Assigned task: Gather up every line from the entries below that uses the word "foreign".
--- START ---
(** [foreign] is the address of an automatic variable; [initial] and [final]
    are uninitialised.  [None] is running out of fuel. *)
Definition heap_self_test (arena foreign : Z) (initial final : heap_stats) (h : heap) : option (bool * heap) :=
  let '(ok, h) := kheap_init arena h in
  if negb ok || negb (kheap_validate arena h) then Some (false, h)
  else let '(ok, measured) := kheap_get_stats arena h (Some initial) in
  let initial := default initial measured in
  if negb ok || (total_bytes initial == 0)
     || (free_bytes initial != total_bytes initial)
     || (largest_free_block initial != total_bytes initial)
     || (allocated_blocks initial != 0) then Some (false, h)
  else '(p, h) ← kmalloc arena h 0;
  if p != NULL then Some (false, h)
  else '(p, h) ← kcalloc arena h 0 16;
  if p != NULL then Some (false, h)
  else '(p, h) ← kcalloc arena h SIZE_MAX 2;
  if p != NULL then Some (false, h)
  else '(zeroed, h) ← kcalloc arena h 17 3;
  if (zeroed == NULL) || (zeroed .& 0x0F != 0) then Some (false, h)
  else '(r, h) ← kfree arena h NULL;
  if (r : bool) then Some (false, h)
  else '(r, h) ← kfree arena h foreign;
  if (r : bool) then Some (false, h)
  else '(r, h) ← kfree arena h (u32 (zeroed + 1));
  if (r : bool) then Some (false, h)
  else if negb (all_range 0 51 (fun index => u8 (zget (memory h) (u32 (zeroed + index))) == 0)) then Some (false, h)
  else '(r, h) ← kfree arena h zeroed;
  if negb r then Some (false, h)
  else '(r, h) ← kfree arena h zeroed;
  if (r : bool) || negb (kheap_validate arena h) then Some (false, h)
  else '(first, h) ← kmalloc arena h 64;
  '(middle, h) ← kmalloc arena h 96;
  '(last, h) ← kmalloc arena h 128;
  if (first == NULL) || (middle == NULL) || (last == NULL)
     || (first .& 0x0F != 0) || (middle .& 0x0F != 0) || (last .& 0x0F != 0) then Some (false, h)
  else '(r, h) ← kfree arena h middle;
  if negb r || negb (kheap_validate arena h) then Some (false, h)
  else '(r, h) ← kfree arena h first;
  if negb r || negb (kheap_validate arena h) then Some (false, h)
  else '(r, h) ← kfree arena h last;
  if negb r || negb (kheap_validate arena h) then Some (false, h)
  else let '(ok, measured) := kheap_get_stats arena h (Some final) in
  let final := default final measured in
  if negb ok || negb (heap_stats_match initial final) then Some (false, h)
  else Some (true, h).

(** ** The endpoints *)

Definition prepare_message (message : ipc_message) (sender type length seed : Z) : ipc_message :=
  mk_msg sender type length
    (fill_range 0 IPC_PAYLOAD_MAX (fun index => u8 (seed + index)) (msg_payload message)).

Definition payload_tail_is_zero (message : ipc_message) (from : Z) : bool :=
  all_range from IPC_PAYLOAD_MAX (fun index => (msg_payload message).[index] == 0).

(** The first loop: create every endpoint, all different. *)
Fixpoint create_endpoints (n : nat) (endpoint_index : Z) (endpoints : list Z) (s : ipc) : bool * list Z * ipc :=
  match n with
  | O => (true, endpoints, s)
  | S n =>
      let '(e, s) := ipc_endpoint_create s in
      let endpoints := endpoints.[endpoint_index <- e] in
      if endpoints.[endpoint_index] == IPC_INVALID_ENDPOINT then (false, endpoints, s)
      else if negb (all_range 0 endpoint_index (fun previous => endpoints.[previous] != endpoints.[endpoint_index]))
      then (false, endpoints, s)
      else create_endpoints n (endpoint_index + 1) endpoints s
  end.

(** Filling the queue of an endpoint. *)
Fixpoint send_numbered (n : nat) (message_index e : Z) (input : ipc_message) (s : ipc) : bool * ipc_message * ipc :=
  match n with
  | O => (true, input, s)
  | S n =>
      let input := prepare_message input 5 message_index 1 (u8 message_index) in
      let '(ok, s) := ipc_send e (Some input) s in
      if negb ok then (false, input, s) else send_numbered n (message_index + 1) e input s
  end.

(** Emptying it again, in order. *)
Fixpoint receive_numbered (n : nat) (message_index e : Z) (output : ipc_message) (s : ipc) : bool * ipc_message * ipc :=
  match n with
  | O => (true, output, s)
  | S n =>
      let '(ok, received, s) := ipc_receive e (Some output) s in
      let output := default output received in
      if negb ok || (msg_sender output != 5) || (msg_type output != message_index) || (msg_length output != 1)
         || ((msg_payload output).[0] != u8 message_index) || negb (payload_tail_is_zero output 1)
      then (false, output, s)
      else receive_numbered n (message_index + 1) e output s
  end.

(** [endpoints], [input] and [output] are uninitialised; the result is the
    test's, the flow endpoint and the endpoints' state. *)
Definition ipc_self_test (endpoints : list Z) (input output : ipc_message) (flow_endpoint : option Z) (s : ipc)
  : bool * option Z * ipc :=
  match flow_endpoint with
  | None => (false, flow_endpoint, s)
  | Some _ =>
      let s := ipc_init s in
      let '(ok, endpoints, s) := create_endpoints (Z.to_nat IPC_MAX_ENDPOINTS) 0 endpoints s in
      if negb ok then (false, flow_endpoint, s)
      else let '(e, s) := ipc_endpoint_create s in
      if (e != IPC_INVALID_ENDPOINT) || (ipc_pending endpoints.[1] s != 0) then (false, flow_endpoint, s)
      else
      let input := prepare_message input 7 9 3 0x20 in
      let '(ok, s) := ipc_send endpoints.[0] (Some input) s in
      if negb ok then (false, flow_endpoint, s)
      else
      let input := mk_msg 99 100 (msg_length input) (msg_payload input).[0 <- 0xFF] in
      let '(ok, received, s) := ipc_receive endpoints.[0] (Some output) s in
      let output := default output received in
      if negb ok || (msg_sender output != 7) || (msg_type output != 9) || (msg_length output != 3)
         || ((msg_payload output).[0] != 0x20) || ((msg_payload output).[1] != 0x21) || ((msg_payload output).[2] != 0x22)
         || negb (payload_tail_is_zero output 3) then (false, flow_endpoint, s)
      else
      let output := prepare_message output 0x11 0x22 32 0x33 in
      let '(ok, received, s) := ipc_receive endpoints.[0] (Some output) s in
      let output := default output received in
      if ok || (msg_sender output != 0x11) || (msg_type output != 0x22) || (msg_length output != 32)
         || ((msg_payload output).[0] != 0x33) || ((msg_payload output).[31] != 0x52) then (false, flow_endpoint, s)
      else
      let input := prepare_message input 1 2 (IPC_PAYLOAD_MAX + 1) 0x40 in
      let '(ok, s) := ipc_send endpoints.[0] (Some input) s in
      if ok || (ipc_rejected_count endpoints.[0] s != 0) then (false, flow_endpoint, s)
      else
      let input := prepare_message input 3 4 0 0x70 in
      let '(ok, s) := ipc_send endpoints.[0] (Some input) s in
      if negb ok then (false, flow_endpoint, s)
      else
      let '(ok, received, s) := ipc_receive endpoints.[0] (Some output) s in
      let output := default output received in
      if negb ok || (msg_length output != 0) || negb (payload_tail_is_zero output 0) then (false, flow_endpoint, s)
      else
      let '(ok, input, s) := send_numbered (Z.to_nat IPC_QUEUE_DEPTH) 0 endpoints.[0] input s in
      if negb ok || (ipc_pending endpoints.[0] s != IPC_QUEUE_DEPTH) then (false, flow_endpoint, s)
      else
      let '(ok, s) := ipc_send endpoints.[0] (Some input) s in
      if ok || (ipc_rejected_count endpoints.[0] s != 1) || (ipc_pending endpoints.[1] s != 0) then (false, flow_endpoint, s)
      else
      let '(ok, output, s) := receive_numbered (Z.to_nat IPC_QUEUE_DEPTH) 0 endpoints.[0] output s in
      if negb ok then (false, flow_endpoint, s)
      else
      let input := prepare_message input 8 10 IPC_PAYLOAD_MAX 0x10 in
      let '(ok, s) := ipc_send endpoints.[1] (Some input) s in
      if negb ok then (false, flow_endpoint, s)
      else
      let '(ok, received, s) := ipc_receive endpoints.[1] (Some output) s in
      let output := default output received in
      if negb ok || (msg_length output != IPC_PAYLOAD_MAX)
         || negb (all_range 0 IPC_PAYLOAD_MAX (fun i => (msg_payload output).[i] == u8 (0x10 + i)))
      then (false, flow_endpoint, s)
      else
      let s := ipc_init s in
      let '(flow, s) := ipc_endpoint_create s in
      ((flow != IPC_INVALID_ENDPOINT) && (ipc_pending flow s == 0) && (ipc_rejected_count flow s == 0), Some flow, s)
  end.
--- END ---
--- START ---
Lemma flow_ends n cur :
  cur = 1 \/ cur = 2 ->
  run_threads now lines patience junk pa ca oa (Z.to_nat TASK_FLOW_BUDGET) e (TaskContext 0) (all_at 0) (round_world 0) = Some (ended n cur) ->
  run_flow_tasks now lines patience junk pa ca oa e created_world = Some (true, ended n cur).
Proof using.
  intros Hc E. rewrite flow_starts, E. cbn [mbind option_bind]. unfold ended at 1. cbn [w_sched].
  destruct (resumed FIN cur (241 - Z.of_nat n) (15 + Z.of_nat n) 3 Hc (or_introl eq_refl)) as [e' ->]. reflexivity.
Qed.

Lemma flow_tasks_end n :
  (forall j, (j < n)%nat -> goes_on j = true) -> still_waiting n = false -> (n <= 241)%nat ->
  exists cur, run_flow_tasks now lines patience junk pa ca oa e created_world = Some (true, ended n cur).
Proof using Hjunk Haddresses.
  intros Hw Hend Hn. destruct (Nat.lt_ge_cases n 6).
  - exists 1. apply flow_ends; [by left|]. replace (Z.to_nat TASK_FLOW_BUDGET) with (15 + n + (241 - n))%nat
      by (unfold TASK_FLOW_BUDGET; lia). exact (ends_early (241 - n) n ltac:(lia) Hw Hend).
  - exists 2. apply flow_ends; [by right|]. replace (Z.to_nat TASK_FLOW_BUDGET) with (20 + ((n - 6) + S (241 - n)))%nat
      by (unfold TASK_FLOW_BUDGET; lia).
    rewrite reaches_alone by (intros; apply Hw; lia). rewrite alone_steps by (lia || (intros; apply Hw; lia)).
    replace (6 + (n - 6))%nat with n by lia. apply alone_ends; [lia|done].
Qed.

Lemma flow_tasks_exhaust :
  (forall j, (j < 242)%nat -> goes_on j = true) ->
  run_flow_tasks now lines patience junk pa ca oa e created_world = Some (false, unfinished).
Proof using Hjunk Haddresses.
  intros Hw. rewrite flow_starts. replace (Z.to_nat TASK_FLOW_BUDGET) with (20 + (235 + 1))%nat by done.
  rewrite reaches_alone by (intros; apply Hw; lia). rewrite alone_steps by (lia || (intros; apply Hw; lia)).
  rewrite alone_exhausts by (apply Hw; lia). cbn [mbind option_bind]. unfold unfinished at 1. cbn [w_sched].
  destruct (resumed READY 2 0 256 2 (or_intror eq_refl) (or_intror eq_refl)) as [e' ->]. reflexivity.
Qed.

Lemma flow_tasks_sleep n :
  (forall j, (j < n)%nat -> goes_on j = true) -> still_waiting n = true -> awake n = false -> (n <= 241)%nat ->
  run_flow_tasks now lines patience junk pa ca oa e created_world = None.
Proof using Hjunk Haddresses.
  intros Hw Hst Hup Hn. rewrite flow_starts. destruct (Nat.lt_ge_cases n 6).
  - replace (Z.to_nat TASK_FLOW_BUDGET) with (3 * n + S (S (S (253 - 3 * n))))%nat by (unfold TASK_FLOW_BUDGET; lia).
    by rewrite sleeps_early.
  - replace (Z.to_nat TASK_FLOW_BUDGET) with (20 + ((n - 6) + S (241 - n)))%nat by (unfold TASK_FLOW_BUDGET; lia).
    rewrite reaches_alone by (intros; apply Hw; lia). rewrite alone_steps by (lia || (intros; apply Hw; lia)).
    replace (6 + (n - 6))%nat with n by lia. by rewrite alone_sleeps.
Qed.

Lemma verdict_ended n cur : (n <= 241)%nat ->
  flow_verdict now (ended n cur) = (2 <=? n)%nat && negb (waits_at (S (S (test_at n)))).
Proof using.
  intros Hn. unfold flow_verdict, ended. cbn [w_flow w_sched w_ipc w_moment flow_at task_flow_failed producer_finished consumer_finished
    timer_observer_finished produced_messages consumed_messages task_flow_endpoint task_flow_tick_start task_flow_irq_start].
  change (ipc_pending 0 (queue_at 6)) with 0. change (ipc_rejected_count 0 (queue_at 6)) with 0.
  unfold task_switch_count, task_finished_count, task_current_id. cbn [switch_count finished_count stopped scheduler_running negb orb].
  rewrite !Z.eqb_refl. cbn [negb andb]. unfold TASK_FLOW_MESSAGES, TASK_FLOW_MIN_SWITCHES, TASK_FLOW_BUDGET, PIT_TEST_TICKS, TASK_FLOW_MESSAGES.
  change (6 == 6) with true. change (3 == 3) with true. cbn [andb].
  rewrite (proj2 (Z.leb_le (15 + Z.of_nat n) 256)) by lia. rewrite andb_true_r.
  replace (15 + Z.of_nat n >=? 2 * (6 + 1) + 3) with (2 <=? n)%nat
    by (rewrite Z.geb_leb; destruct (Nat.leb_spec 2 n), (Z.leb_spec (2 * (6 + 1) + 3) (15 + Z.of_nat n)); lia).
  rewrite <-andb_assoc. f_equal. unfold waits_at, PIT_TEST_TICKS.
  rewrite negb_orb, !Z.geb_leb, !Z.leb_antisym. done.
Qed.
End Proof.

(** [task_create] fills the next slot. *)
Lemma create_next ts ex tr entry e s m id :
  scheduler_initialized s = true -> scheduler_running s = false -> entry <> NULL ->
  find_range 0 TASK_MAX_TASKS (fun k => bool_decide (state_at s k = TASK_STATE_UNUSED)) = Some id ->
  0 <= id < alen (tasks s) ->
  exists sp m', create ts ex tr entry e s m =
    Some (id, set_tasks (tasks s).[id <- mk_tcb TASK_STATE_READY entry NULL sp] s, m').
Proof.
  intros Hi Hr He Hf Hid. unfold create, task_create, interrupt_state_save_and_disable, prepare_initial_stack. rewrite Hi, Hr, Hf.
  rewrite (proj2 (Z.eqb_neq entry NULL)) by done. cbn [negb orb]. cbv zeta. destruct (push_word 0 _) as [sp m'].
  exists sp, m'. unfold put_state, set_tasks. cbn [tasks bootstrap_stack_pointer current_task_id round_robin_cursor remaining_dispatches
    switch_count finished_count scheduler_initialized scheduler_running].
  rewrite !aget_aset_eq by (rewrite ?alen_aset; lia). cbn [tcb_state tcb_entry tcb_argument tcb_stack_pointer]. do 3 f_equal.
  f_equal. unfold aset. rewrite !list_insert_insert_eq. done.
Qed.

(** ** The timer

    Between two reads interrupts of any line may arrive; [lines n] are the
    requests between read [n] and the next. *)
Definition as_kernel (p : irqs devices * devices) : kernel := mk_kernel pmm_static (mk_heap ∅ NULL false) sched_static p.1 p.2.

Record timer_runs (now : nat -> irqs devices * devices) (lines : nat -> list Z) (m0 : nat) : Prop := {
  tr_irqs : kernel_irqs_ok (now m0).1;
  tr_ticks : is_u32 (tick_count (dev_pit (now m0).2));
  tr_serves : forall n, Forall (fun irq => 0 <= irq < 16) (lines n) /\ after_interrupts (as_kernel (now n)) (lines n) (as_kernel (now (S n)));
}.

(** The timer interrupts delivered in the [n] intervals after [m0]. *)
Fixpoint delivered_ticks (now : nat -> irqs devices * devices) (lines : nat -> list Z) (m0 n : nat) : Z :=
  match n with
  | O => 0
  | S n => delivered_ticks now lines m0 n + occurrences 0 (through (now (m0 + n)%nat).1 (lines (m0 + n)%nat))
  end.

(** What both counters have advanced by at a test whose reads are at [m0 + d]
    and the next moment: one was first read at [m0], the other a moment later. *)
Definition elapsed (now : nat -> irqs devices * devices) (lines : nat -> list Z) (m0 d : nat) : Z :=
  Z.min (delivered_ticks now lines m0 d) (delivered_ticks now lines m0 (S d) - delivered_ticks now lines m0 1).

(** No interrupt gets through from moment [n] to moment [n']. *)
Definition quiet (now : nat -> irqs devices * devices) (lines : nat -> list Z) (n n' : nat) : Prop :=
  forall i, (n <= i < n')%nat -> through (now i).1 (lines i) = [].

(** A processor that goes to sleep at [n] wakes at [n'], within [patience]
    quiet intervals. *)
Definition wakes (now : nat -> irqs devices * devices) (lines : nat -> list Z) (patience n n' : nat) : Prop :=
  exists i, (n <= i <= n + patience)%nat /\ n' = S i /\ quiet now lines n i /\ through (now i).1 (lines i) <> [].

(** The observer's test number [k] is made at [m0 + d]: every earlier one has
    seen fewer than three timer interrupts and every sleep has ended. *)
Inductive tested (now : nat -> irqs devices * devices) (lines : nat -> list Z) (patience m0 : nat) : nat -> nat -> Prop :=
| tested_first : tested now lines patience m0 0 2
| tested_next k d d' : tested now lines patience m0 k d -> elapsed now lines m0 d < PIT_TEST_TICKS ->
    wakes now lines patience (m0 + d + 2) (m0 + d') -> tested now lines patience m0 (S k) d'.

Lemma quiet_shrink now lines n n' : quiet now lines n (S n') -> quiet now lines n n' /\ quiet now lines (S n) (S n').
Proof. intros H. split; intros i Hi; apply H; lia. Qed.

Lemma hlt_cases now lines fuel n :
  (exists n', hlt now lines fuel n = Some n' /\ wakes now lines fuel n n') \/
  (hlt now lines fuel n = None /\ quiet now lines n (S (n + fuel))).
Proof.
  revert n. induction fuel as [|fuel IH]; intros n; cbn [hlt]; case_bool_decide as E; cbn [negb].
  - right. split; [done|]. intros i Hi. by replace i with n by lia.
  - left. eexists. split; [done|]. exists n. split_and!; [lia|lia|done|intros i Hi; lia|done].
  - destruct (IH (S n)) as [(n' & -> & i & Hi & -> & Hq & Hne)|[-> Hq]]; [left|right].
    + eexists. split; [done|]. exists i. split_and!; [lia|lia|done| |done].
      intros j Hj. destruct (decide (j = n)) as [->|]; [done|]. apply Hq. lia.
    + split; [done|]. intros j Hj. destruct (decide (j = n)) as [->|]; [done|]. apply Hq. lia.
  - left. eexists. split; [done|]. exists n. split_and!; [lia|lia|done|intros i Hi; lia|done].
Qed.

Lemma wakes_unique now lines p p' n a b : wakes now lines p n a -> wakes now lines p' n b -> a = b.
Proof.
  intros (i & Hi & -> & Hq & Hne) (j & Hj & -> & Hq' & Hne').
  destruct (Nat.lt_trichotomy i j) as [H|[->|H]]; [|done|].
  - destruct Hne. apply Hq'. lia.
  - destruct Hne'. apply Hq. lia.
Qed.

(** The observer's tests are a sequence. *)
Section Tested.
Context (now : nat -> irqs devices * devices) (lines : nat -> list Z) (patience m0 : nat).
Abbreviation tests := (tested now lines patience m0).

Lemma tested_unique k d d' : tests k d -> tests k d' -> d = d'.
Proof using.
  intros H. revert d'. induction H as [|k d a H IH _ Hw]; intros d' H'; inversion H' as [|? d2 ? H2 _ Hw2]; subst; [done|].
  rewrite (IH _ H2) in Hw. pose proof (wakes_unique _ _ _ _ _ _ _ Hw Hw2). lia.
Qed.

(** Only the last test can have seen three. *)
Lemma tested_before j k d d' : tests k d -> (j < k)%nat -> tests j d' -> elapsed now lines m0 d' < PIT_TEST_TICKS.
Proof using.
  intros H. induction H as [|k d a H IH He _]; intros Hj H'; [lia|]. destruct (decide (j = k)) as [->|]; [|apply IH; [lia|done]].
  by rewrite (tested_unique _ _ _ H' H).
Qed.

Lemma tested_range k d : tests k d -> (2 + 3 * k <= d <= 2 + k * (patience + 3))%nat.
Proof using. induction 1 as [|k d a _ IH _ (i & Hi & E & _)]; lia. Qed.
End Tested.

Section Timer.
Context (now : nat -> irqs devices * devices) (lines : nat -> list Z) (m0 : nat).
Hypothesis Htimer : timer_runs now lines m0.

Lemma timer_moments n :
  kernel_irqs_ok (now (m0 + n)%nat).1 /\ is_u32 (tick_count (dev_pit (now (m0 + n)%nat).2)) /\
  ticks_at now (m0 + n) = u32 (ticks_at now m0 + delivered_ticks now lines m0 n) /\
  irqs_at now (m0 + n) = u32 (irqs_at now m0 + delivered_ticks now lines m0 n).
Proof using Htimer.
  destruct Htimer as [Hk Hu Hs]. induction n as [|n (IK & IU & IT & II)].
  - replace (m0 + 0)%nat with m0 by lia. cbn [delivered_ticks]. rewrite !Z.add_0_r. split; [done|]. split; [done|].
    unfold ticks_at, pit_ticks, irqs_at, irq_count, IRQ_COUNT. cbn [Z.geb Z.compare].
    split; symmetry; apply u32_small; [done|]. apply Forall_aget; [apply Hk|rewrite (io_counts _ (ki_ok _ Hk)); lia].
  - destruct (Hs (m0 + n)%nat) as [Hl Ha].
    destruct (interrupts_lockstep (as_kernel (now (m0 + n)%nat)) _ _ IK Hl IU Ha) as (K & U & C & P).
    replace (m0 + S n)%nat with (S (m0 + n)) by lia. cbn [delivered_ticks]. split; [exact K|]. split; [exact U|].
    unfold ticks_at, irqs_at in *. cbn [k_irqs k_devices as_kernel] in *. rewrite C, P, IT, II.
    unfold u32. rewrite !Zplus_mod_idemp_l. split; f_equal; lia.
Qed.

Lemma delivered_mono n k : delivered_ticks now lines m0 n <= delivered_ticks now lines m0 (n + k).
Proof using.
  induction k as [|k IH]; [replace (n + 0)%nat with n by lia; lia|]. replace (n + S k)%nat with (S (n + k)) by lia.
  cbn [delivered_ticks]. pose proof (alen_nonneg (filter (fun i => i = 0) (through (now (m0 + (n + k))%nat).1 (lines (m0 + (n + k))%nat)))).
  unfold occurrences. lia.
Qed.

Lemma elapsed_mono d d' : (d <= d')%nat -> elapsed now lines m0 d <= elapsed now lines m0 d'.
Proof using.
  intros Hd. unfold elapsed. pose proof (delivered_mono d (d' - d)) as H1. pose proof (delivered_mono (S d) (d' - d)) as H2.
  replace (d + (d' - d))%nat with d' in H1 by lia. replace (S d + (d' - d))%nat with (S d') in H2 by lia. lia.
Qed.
--- END ---
Answer to the problem:
(** [foreign] is the address of an automatic variable; [initial] and [final]
Definition heap_self_test (arena foreign : Z) (initial final : heap_stats) (h : heap) : option (bool * heap) :=
  else '(r, h) ← kfree arena h foreign;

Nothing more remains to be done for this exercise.